* **Dataset entries**
>>>
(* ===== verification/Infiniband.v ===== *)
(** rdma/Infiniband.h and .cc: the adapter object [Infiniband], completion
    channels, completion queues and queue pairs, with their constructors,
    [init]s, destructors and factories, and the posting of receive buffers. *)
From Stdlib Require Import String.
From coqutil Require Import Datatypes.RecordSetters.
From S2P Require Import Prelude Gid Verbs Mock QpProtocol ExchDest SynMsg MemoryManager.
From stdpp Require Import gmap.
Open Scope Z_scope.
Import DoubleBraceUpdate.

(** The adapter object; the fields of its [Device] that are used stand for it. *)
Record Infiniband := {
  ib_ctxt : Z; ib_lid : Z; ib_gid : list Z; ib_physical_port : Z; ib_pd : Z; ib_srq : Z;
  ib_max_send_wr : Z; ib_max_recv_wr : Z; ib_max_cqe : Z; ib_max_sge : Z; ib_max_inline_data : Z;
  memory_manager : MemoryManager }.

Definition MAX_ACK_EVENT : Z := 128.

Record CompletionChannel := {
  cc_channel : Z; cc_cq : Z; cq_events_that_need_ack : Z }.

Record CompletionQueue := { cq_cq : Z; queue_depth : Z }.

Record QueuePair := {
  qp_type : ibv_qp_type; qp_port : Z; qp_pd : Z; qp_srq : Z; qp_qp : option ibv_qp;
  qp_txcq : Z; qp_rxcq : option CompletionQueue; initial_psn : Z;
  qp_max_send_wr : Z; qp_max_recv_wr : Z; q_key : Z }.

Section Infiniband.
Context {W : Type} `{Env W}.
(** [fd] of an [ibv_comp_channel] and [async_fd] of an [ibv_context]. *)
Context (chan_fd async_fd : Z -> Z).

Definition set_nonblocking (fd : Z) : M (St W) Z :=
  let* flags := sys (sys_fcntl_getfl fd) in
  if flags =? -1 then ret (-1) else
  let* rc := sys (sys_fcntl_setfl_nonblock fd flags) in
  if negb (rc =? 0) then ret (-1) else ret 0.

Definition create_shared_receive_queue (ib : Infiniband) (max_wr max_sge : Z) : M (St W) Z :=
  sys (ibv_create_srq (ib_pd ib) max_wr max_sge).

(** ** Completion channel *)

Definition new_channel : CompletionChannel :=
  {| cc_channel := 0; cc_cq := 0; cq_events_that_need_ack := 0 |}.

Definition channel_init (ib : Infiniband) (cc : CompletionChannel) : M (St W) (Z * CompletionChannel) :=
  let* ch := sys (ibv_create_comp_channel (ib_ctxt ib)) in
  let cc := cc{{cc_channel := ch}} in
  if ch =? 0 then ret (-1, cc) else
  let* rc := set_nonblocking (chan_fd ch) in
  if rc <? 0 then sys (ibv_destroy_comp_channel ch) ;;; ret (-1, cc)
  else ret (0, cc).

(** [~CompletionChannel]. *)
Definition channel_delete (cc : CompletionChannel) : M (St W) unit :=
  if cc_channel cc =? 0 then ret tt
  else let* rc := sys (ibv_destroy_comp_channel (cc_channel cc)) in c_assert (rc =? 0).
<<<
>>>
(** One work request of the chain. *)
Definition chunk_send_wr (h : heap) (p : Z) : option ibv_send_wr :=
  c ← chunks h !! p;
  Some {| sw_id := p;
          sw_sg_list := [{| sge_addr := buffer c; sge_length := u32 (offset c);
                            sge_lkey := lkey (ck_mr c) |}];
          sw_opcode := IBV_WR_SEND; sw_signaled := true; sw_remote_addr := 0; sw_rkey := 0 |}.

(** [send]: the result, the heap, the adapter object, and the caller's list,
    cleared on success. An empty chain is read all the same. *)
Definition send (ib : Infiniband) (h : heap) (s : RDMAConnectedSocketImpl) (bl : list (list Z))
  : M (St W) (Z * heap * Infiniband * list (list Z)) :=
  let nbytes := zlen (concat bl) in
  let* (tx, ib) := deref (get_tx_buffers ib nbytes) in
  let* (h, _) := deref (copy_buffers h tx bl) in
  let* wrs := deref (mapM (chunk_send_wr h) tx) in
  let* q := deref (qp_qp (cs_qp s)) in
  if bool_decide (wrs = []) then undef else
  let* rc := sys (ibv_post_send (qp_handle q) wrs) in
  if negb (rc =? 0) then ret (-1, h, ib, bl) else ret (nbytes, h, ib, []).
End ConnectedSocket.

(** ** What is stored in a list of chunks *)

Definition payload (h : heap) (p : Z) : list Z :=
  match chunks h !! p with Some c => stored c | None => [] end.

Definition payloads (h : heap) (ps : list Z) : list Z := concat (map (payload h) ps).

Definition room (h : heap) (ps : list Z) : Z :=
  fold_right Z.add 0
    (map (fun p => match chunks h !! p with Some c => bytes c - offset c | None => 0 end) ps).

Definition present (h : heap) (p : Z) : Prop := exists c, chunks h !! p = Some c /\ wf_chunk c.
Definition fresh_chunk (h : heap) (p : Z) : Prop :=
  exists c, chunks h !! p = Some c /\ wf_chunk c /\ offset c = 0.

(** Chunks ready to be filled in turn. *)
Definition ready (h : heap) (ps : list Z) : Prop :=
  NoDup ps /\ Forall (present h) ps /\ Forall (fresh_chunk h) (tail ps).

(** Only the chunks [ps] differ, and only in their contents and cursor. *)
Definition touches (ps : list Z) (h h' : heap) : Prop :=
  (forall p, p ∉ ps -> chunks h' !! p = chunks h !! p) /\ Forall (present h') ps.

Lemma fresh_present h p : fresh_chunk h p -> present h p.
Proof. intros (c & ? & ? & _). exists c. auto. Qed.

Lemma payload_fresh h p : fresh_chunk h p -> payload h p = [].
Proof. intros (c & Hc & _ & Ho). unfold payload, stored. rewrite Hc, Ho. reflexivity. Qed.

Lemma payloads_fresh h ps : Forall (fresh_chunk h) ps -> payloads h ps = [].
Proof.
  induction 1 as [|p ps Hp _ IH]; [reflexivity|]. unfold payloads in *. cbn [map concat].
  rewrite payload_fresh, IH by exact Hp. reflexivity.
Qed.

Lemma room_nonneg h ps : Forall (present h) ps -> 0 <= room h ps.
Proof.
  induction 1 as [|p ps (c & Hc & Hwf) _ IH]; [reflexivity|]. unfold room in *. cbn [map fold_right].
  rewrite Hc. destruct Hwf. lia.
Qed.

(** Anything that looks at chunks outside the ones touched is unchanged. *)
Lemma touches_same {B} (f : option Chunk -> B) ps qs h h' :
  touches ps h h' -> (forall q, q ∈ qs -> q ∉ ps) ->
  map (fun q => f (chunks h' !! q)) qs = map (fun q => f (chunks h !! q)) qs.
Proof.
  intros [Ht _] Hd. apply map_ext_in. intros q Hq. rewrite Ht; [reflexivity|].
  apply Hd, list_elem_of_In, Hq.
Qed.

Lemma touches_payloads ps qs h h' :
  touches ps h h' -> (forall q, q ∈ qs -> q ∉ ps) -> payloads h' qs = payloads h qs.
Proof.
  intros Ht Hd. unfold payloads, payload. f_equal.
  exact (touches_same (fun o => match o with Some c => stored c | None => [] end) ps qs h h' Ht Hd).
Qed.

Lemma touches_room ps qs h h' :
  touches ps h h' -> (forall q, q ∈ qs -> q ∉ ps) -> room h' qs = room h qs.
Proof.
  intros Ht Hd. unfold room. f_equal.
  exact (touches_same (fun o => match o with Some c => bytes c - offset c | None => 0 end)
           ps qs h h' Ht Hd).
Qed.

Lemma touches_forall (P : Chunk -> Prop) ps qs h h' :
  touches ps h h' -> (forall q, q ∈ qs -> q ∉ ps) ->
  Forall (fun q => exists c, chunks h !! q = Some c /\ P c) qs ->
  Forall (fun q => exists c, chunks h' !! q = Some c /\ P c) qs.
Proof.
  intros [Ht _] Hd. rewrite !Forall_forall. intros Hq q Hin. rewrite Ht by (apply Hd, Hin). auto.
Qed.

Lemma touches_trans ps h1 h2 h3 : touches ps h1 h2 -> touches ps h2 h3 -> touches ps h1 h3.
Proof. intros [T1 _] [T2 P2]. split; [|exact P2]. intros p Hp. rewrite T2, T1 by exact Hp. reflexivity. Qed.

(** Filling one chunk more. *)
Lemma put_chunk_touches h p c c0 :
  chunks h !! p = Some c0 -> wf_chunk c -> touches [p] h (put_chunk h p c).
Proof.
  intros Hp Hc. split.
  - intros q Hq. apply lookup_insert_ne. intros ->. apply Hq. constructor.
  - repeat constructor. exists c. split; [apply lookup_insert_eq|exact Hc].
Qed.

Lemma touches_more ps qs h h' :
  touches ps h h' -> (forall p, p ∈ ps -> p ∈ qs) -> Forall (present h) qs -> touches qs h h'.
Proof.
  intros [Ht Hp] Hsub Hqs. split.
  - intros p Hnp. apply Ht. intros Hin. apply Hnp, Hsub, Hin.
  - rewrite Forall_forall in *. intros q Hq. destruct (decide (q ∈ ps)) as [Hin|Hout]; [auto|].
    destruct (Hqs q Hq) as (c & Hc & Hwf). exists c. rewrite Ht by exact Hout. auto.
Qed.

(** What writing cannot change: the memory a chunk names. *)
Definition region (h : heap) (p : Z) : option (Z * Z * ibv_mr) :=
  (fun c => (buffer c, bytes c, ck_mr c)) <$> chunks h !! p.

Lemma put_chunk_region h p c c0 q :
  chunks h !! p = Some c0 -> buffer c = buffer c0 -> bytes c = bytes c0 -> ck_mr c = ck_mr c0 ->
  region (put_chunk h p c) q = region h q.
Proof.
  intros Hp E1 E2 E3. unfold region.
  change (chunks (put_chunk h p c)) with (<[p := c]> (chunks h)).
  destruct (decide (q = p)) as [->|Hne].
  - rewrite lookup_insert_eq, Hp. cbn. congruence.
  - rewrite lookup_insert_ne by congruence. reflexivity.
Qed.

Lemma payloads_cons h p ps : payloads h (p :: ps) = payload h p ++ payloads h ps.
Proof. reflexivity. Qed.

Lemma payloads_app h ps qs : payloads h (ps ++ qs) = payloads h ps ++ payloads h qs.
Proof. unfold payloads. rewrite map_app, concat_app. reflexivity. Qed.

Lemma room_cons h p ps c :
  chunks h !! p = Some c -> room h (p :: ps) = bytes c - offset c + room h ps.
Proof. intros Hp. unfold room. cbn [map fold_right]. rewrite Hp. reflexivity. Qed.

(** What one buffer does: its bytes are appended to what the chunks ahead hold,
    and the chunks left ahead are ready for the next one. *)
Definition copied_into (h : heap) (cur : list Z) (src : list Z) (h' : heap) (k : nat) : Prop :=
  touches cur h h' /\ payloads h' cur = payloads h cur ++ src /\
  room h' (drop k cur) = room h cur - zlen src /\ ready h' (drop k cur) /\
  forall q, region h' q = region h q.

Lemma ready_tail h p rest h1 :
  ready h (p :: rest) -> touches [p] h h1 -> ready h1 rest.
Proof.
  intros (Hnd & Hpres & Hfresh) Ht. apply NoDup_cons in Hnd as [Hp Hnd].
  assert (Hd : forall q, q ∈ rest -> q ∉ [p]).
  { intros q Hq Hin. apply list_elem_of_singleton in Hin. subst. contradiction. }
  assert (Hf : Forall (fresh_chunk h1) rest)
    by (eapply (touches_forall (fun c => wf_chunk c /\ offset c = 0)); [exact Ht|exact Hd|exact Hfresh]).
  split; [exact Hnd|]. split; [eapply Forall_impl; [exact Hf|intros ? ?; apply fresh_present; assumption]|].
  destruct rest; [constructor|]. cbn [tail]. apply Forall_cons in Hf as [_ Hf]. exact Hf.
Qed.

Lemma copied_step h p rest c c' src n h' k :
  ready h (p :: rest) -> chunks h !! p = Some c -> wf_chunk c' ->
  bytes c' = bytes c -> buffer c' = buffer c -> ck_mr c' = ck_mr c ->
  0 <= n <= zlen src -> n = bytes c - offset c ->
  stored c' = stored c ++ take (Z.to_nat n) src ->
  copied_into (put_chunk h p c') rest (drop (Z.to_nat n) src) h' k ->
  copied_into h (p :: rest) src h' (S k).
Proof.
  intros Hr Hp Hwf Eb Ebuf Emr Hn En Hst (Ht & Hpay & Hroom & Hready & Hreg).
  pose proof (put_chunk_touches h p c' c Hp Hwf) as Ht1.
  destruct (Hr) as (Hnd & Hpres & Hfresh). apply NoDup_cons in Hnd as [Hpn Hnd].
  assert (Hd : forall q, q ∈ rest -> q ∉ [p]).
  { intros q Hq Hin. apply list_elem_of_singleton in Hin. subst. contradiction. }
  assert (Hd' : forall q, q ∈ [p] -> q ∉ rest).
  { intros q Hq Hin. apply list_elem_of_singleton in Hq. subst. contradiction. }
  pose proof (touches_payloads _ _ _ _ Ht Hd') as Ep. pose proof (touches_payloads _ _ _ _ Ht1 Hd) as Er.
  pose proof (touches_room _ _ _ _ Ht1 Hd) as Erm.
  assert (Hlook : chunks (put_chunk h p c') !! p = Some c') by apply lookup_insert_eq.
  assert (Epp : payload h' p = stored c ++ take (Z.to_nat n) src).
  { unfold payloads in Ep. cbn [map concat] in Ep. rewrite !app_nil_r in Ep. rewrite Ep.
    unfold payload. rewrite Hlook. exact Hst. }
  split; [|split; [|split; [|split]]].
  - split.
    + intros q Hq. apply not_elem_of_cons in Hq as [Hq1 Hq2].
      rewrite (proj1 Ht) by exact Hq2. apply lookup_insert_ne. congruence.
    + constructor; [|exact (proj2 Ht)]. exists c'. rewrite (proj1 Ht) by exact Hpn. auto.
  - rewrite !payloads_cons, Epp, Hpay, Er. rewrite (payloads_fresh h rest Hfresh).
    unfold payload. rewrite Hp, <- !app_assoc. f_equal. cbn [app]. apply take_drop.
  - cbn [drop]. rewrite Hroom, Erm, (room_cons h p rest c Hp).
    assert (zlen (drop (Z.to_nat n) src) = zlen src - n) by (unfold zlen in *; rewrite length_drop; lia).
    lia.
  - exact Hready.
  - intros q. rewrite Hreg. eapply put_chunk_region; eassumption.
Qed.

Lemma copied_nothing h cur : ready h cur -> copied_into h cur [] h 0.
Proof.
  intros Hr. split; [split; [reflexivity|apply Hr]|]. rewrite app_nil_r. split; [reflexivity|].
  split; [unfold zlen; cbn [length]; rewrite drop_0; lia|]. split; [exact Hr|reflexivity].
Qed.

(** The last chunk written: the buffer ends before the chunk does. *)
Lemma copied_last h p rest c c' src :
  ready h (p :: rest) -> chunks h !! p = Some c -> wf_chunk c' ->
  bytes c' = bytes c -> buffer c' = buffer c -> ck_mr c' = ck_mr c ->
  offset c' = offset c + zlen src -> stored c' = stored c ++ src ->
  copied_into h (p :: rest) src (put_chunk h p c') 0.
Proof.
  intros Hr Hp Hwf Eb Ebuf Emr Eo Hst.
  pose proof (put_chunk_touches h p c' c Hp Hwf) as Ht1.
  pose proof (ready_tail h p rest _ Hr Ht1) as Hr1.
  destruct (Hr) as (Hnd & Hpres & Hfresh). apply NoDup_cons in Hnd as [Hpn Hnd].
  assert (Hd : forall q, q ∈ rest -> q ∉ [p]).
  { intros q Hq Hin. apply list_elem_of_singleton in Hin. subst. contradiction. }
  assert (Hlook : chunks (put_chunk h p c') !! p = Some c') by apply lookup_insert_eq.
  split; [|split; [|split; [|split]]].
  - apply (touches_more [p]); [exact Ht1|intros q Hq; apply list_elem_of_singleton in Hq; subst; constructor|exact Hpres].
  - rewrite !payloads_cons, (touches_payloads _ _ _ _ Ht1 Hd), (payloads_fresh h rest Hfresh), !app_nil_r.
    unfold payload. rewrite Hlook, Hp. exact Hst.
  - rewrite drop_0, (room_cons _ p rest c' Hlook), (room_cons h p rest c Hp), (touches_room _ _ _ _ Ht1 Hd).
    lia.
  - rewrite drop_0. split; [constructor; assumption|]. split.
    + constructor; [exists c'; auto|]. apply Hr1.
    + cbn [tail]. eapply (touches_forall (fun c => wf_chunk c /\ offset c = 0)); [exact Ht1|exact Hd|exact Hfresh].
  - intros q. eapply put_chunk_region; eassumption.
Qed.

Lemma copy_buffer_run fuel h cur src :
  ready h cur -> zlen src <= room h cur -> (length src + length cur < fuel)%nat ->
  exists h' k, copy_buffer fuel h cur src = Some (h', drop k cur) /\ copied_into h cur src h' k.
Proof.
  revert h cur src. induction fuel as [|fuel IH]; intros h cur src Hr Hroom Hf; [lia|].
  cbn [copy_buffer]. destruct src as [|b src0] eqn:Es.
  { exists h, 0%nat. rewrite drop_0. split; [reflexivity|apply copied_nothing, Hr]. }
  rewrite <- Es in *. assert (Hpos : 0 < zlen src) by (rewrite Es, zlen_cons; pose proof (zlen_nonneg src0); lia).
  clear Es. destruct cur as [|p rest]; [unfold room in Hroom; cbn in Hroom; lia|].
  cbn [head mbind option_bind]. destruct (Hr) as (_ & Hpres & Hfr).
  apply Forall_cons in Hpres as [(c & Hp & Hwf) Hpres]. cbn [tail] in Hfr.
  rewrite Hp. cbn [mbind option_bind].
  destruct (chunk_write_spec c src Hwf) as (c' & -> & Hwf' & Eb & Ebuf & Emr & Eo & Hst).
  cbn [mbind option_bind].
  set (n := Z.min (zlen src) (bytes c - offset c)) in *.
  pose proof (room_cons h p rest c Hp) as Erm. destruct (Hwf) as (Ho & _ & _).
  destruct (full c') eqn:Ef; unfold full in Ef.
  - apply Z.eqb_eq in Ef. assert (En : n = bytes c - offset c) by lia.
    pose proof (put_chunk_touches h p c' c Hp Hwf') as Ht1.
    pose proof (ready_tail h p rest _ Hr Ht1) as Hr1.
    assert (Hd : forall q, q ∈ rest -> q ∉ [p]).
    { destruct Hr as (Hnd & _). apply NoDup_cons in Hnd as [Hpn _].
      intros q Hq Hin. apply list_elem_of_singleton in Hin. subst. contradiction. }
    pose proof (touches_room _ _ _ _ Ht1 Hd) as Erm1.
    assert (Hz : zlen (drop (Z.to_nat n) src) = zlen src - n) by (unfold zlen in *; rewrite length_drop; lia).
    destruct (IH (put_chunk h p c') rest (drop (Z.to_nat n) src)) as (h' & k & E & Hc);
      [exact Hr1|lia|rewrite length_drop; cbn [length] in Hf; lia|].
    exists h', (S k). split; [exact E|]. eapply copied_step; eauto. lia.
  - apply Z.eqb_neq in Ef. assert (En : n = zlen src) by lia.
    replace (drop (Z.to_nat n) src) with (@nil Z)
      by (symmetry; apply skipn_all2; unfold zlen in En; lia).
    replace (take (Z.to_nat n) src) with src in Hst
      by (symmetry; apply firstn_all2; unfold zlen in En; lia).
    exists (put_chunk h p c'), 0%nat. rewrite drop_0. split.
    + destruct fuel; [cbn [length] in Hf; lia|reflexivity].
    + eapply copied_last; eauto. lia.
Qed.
<<<
* **Instructions to follow**
Each line in the listing above from the one containing "let* rc := sys (ibv_post_send" through the one containing "Definition touches (ps" should be repeated exactly, and no other line.

* **Response below**
  let* rc := sys (ibv_post_send (qp_handle q) wrs) in
  if negb (rc =? 0) then ret (-1, h, ib, bl) else ret (nbytes, h, ib, []).
End ConnectedSocket.

(** ** What is stored in a list of chunks *)

Definition payload (h : heap) (p : Z) : list Z :=
  match chunks h !! p with Some c => stored c | None => [] end.

Definition payloads (h : heap) (ps : list Z) : list Z := concat (map (payload h) ps).

Definition room (h : heap) (ps : list Z) : Z :=
  fold_right Z.add 0
    (map (fun p => match chunks h !! p with Some c => bytes c - offset c | None => 0 end) ps).

Definition present (h : heap) (p : Z) : Prop := exists c, chunks h !! p = Some c /\ wf_chunk c.
Definition fresh_chunk (h : heap) (p : Z) : Prop :=
  exists c, chunks h !! p = Some c /\ wf_chunk c /\ offset c = 0.

(** Chunks ready to be filled in turn. *)
Definition ready (h : heap) (ps : list Z) : Prop :=
  NoDup ps /\ Forall (present h) ps /\ Forall (fresh_chunk h) (tail ps).

(** Only the chunks [ps] differ, and only in their contents and cursor. *)
Definition touches (ps : list Z) (h h' : heap) : Prop :=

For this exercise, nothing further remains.